Remember the 80s cartoon Dungeons & Dragons?  Where every episode brought new hope of a resolution; that finally those brave teenagers would be reunited with their loved ones?  So near they came, and yet so far it all transpired to be.

The magical cure for mouth ulcers appears to be similarly elusive – yet not without hope.  There’s sugar-free Rinstead pastilles (they’re like extra tough Wine Gums) and Anbesol gel.  Not to mention Bonjela, rinsing with salt water, and – my Mother’s favourite – a good night’s sleep.  I tried, they failed.

The mouth ulcer remains, and the pain of eating salt & vinegar crisps frightfully obvious.

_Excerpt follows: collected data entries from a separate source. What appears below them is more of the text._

Lemma policy_fact_budget_witness :
  let facts roles := let prs := resolved_roles (roles_map roles) ["dev"] in length (grant_facts false prs) + length (@custom_facts reference_text prs) in
  let published := @WithEgressPublish ascii_case (pc_roles budget_policy) (pc_egress budget_policy) ["dev"] ∅ in
  (facts (pc_roles budget_policy) = 4 ∧ facts published = 5) ∧
  facts (pc_roles budget_policy) ≤ maxIdentityFactBudget ∧ facts published ≤ maxIdentityFactBudget + 1.
Proof.
  cbv zeta. split; [by vm_compute|]. apply (@policy_fact_budget ascii_case no_urls reference_text budget_policy ["dev"] ∅).
  - by vm_compute.
  - apply NoDup_singleton.
Defined.

Definition eng_claims : claims_map := {[ "groups" := AnyStrings ["eng-infra"] ]}.

Lemma roles_agree_witness :
  "dev" ∈ resolveRoles "12D3abc" (Some eng_claims) bindings_example ∧
  derives (identity_facts "12D3abc" (Some eng_claims))
    (pr_Rule <$> (@for_all (option PolicyBinding) (@binding_rules reference_text ascii_print plain_codec) bindings_example).1)
    (Fact FactRole [VStr "dev"]).
Proof.
  assert (Hin : "dev" ∈ resolveRoles "12D3abc" (Some eng_claims) bindings_example) by (apply (bool_decide_unpack _); by vm_compute).
  split; [exact Hin|]. revert Hin. apply (@roles_agree reference_text ascii_print plain_codec).
  - apply bindings_example_ok.
  - intros b m value id _ _ _ Hd. unfold peer_Decode, plain_codec in Hd. case_match; [|done]. by injection Hd as <-.
  - by vm_compute.
Defined.

(** ** Node members in another encoding *)

(** A peer that has a second name, as a CIDv1 is a second name of a peer ID. *)
#[refine] Definition aliased_codec : PeerCodec :=
  {| peer_Decode := λ t, if bool_decide (t = "bafya") then Ok "12D3a" else if bool_decide (t = "12D3a") then Ok t else fail "no peer" |}.
Proof. intros t id. repeat case_bool_decide; intros [= <-]; done. Defined.

(** A binding that names a node by its second name grants the role in a
    provider's Datalog, which decodes it, and not in the control plane, which
    compares the text: the node cannot enroll in the role. *)
Example node_member_encoding :
  let bindings := [Some {| binding_role := "dev"; binding_members := ["node:bafya"] |}] in
  (@peer_Decode aliased_codec "12D3a" = Ok "12D3a") ∧ ("dev" ∉ resolveRoles "12D3a" (Some ∅) bindings) ∧
  derives (identity_facts "12D3a" (Some ∅)) (pr_Rule <$> (@for_all (option PolicyBinding) (@binding_rules reference_text ascii_print aliased_codec) bindings).1)
    (Fact FactRole [VStr "dev"]).
Proof.
  split; [done|]. split; [apply (bool_decide_unpack _); by vm_compute|].
  apply (@bindings_grant reference_text ascii_print aliased_codec).
  - intros b [= ->]%list_elem_of_singleton. split; [by vm_compute|]. intros m ->%list_elem_of_singleton. split_and!; by vm_compute.
  - right. eexists _, "node:bafya". split_and!; [by left|done|by left|by vm_compute].
Qed.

But what’s that coming over the hills?  Is it a monster?  No, it’s a rancid tasting mouthwash, that – golly gosh – seems to work.  Yes, my fellow sufferers, we no longer need to, er… suffer.

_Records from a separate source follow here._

(* ===== verification/Members.v ===== *)
(** * What the control plane tells its members

    The endpoints an admitted member reads with its credential and a signed
    challenge: the policy as rules ([/policies]), its egress assignments
    ([/egress]) and the revocations ([/revocations]); the update of the policy;
    and what is revoked, in memory and in the store
    ([src/internal/controlplane/server.go], [src/internal/controlplane/sts.go]). *)

From S2P Require Import Prelude GoStrings Regex Names Biscuit NaiveEngine Facts DatalogText Grants Labels HTTPGrants PolicyRules Egress Base64 Tar Token Identity Mint Middleware Directory Keyring Decimal PolicyStore Store ControlPlane PolicyConfig Enrollment Admin.

(** [if err != nil && err != storage.ErrNotFound] before the destinations. *)
Definition egress_or_empty (r : result (list (option EgressDestination))) : result (list (option EgressDestination)) :=
  match r with
  | Ok egress => Ok egress
  | Err e => if bool_decide (e = ErrNotFound) then Ok [] else Err e
  end.

(** [d.GetServedBy()] of a nil destination is empty, so nobody serves it. *)
Definition served_by (roles : list string) (labels : gmap string string) (od : option EgressDestination) : bool :=
  match od with Some d => EgressServedBy d roles labels | None => false end.

Definition storeUnavailable : answer := HttpError 503 "Service unavailable: control plane store did not answer".

Section handlers.
Context `{UC : UnicodeCase, TC : TARCodec, BT : BiscuitTokens, TX : BiscuitText, BE : BiscuitEngine, PC : PeerCodec, SH : SHA256,
          PK : PeerKeys, OL : OIDCLibrary, CC : ClaimsCodec, UP : UnicodePrint, UR : URLParser}.
Variable s : Server.

(** ** The member that asks *)

(** [bearer] is the biscuit of the Authorization header: absent, malformed or
    its bytes.  An error is a store that could not be read; no node is a
    credential that was not accepted. *)
Definition admittedNode (bearer : option (result string)) : prog (result (option EnrolledNode)) :=
  match bearer with
  | None | Some (Err _) => mret (Ok None)
  | Some (Ok biscuitBytes) =>
      keys ← perform CGetAllValidPublicKeys;
      match keys with
      | Err e => mret (Err (WrapError "signing keys" e))
      | Ok trustedKeys =>
          t ← perform Now;
          match VerifyAndExtractPeerID t trustedKeys biscuitBytes with
          | Err _ => mret (Ok None)
          | Ok peerID =>
              node ← perform (CGetNode peerID);
              match node with
              | Err e => mret (if errors_Is e ErrNotFound then Ok None else Err (WrapError "node" e))
              | Ok nodeRecord =>
                  t ← perform Now;
                  mret (Ok (if is_ok (CheckAdmission t nodeRecord) then Some nodeRecord else None))
              end
          end
      end
  end.

(** [headers] are the challenge's timestamp and signature; nothing when they
    are missing or malformed. *)
Definition admittedNodeWithChallenge (bearer : option (result string)) (headers : option (Z * string))
    (challengeFn : string → Z → string) : prog (answer + EnrolledNode) :=
  node ← admittedNode bearer;
  match node with
  | Err _ => mret (inl storeUnavailable)
  | Ok None => mret (inl (HttpError 401 "Unauthorized: node credential required"))
  | Ok (Some nodeRecord) =>
      match headers with
      | None => mret (inl (HttpError 401 "Missing or invalid challenge headers"))
      | Some (ts, sig) =>
          match UnmarshalPublicKey (en_PublicKey nodeRecord) with
          | Err _ => mret (inl (HttpError 401 "Unauthorized"))
          | Ok pubKey =>
              t ← perform Now;
              mret (match verifyFreshChallenge t pubKey (challengeFn (en_PeerID nodeRecord) ts) ts sig with
                    | Err _ => inl (HttpError 401 "Challenge verification failed")
                    | Ok _ => inr nodeRecord
                    end)
          end
      end
  end.

(** ** The policy *)

(** [GET /policies] *)
Definition HandlePolicies (bearer : option (result string)) (headers : option (Z * string)) : prog answer :=
  or_return (admittedNodeWithChallenge bearer headers PoliciesChallenge) (λ _,
  policy ← perform CGetMeshPolicy;
  internal (mesh_policy_or_empty policy) (λ '(roles, bindings),
  egress ← perform CGetEgressDestinations;
  internal (egress_or_empty egress) (λ egress,
  let policyRules := (BuildPolicyRules roles bindings).1 ++ BuildEgressServingRules egress in
  Ret (PolicyText (PolicyRuleTexts policyRules))))).

(** The destinations no admitted node serves, and the nodes whose roles cannot
    be resolved. *)
Definition unservedEgress (policy : PolicyConfig) : prog (result (list (option EgressDestination) * list string)) :=
  if bool_decide (pc_egress policy = []) then mret (Ok ([], []))
  else
    nodes ← perform (CListNodes {| nf_States := [NodeAdmitted]; nf_Now := zero_time; nf_OwnerID := None; nf_Role := "";
                                   nf_After := None; nf_Limit := 0 |});
    mret (match nodes with
          | Err e => Err e
          | Ok nodes =>
              let candidates := omap (λ n, match nodeRoles n (pc_bindings policy) with
                                           | Ok roles => Some (roles, en_Labels n)
                                           | Err _ => None
                                           end) nodes in
              let unresolved := omap (λ n, match nodeRoles n (pc_bindings policy) with
                                           | Ok _ => None
                                           | Err _ => Some (en_PeerID n)
                                           end) nodes in
              Ok (filter (λ d, existsb (λ c, served_by c.1 c.2 d) candidates = false) (pc_egress policy), unresolved)
          end).

(** [POST /policies]: the destinations that nobody serves are logged. *)
Definition HandlePoliciesUpdate (authHeader : string) (req : PolicyConfig) : prog answer :=
  checkAdminAuth s authHeader
    match validatePolicyConfig req with
    | Err _ => Ret (HttpError 400 "Invalid policy configuration")
    | Ok _ =>
        saved ← perform (CSavePolicyDocument (pc_roles req) (pc_bindings req) (pc_egress req));
        internal saved (λ _,
        _ ← unservedEgress req;
        _ ← perform (MPublish "POLICY_UPDATE" "");
        Ret (Done 200))
    end.

(** [GET /egress] *)
Definition HandleEgress (bearer : option (result string)) (headers : option (Z * string)) : prog answer :=
  or_return (admittedNodeWithChallenge bearer headers EgressChallenge) (λ nodeRecord,
  policy ← perform CGetMeshPolicy;
  internal (mesh_policy_or_empty policy) (λ '(_, bindings),
  egress ← perform CGetEgressDestinations;
  internal (egress_or_empty egress) (λ egress,
  internal (nodeRoles nodeRecord bindings) (λ roles,
  Ret (Assigned (omap id (filter (λ d, served_by roles (en_Labels nodeRecord) d = true) egress))))))).

(** ** Revoked credentials *)

Definition RevokeBiscuitID (revocationID : string) (expiry : time) : prog unit :=
  if bool_decide (revocationID = "") then mret tt
  else
    t ← perform Now;
    let expiry := if IsZero expiry then (t + BiscuitTTL s)%Z else expiry in
    now ← perform Now;
    _ ← perform (MRevoke now revocationID expiry);
    _ ← perform (CSaveRevokedBiscuit revocationID expiry);
    mret tt.

Definition RevokeBiscuitToken (rawToken : string) (expiry : time) : prog (result string) :=
  match extractRootRevocationID rawToken with
  | Err e => mret (Err e)
  | Ok revID => _ ← RevokeBiscuitID revID expiry; mret (Ok revID)
  end.

(** The banned peers whose identifier is not cached. *)
Fixpoint missing_revocations (missing : list string) (set : gset string) : prog (result (gset string)) :=
  match missing with
  | [] => mret (Ok set)
  | peerID :: missing =>
      node ← perform (CGetNode peerID);
      match node with
      | Err e => if errors_Is e ErrNotFound then missing_revocations missing set else mret (Err e)
      | Ok n =>
          let revID := if bool_decide (en_Biscuit n = "") then ""
                       else match extractRootRevocationID (en_Biscuit n) with Ok id => id | Err _ => "" end in
          _ ← perform (MSetRevocation peerID revID);
          missing_revocations missing (if bool_decide (revID = "") then set else {[revID]} ∪ set)
      end
  end.

Definition listRevokedBiscuitIDs (bannedPeers : list string) : prog (result (list string)) :=
  now ← perform Now;
  _ ← perform (CPruneRevoked now);
  dbRev ← perform (CListRevokedBiscuits now);
  let set := match dbRev with Ok ids => ids | Err _ => ∅ end in
  locked ← perform (MListRevoked now bannedPeers);
  found ← missing_revocations locked.2 (set ∪ locked.1);
  mret (match found with Err e => Err e | Ok set => Ok (sort_Strings (elements set)) end).

(** [GET /revocations] *)
Definition HandleRevocations (bearer : option (result string)) (headers : option (Z * string)) : prog answer :=
  or_return (admittedNodeWithChallenge bearer headers RevocationsChallenge) (λ _,
  banned ← perform CListBannedPeerIDs;
  internal banned (λ bannedPeers,
  ids ← listRevokedBiscuitIDs bannedPeers;
  internal ids (λ revocationIDs, Ret (Revocations revocationIDs bannedPeers)))).

(** The loop over the store: a failure counts as not revoked. *)
Fixpoint revoked_in_store (now : time) (revocationIDs : list string) : prog bool :=
  match revocationIDs with
  | [] => mret false
  | encoded :: revocationIDs =>
      revoked ← perform (CIsBiscuitRevoked encoded now);
      if bool_decide (revoked = Ok true) then mret true else revoked_in_store now revocationIDs
  end.

Definition isBiscuitRevoked (revocationIDs : list string) : prog bool :=
  if bool_decide (revocationIDs = []) then mret false
  else
    now ← perform Now;
    let encoded := RawURL_Encode <$> revocationIDs in
    here ← perform (MIsRevoked now encoded);
    if (here : bool) then mret true else revoked_in_store now encoded.

(** The issuers are the keys of maps after the configured list: the order is
    not fixed by the code. *)
Definition configuredIssuers : list string :=
  elements (list_to_set (filter (λ iss, iss ≠ "") (TrimSpace <$>
    (Split (op_OIDCIssuer (sv_config s)) "," ++ elements (sv_workloadIssuers s) ++
     (map_to_list (sv_workloadEmailSuffixes s)).*1 ++ elements (sv_providers s)))) : gset string).

(** ** Bans behind a credential *)

(** A status and no text, or a pass. *)
Definition deny (status : Z) : prog (Z + unit) := mret (inl status).

Definition not_banned (identity : string) (k : prog (Z + unit)) : prog (Z + unit) :=
  banned ← perform (CIsIdentityBanned identity);
  match banned with
  | Err _ => deny 500
  | Ok true => deny 403
  | Ok false => k
  end.

(** The owner of a node, or the user of a credential, when it is known with
    its issuer. *)
Definition user_not_banned (id : string) (k : prog (Z + unit)) : prog (Z + unit) :=
  user ← perform (CGetUser id);
  match user with
  | Err _ => k
  | Ok user => if bool_decide (u_Issuer user = "") then k else not_banned (IdentityKey user) k
  end.

Definition peer_admitted (now : time) (rawPeerID : string) (k : prog (Z + unit)) : prog (Z + unit) :=
  if bool_decide (rawPeerID = "") then k
  else match peer_Decode rawPeerID with
  | Err _ => deny 403
  | Ok canonical =>
      banned ← perform (CIsNodeBanned canonical);
      match banned with
      | Err _ => deny 500
      | Ok true => deny 403
      | Ok false =>
          node ← perform (CGetNode canonical);
          match node with
          | Err e => if errors_Is e ErrNotFound then k else deny 500
          | Ok nodeRec =>
              if negb (is_ok (CheckAdmission now nodeRec)) then deny 403
              else
                let identity := match claims_Unmarshal (en_ClaimsJSON nodeRec) with Ok claims => oidcIdentityKey claims | Err _ => "" end in
                let claims_checked := if bool_decide (en_ClaimsJSON nodeRec = "") || bool_decide (identity = "") then k
                                      else not_banned identity k in
                if bool_decide (en_OwnerID nodeRec = "") then claims_checked else user_not_banned (en_OwnerID nodeRec) claims_checked
          end
      end
  end.

Fixpoint issuers_not_banned (user : string) (issuers : list string) : prog (Z + unit) :=
  match issuers with
  | [] => mret (inr tt)
  | iss :: issuers => not_banned (iss +:+ "|" +:+ user) (issuers_not_banned user issuers)
  end.

Definition checkBiscuitRevocationAndBans (claims : VerifiedBiscuitClaims) : prog (Z + unit) :=
  revoked ← isBiscuitRevoked (vc_RevocationIDs claims);
  if (revoked : bool) then deny 403
  else
    now ← perform Now;
    let user_checked :=
      if bool_decide (vc_User claims = "") then mret (inr tt)
      else user_not_banned (vc_User claims) (issuers_not_banned (vc_User claims) configuredIssuers) in
    peer_admitted now (vc_NodePeerID claims)
      (peer_admitted now (vc_ActorNodePeerID claims)
        (peer_admitted now (vc_ClientPeerID claims) user_checked)).
End handlers.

As someone who’s been riddled by these bloody things for the last ten or so years of my life, Cordosyl comes recommended.  Sure, it feels like you’ve dipped your tongue in hydrochloric acid, but as we all know: if it hurts, it works.

If you don’t suffer from ulcers and you’re feeling smug reading this, go paper-cut your eyelids or something.  I’ll laugh at you when you’ve got migraine; take some Nurofen you pussy.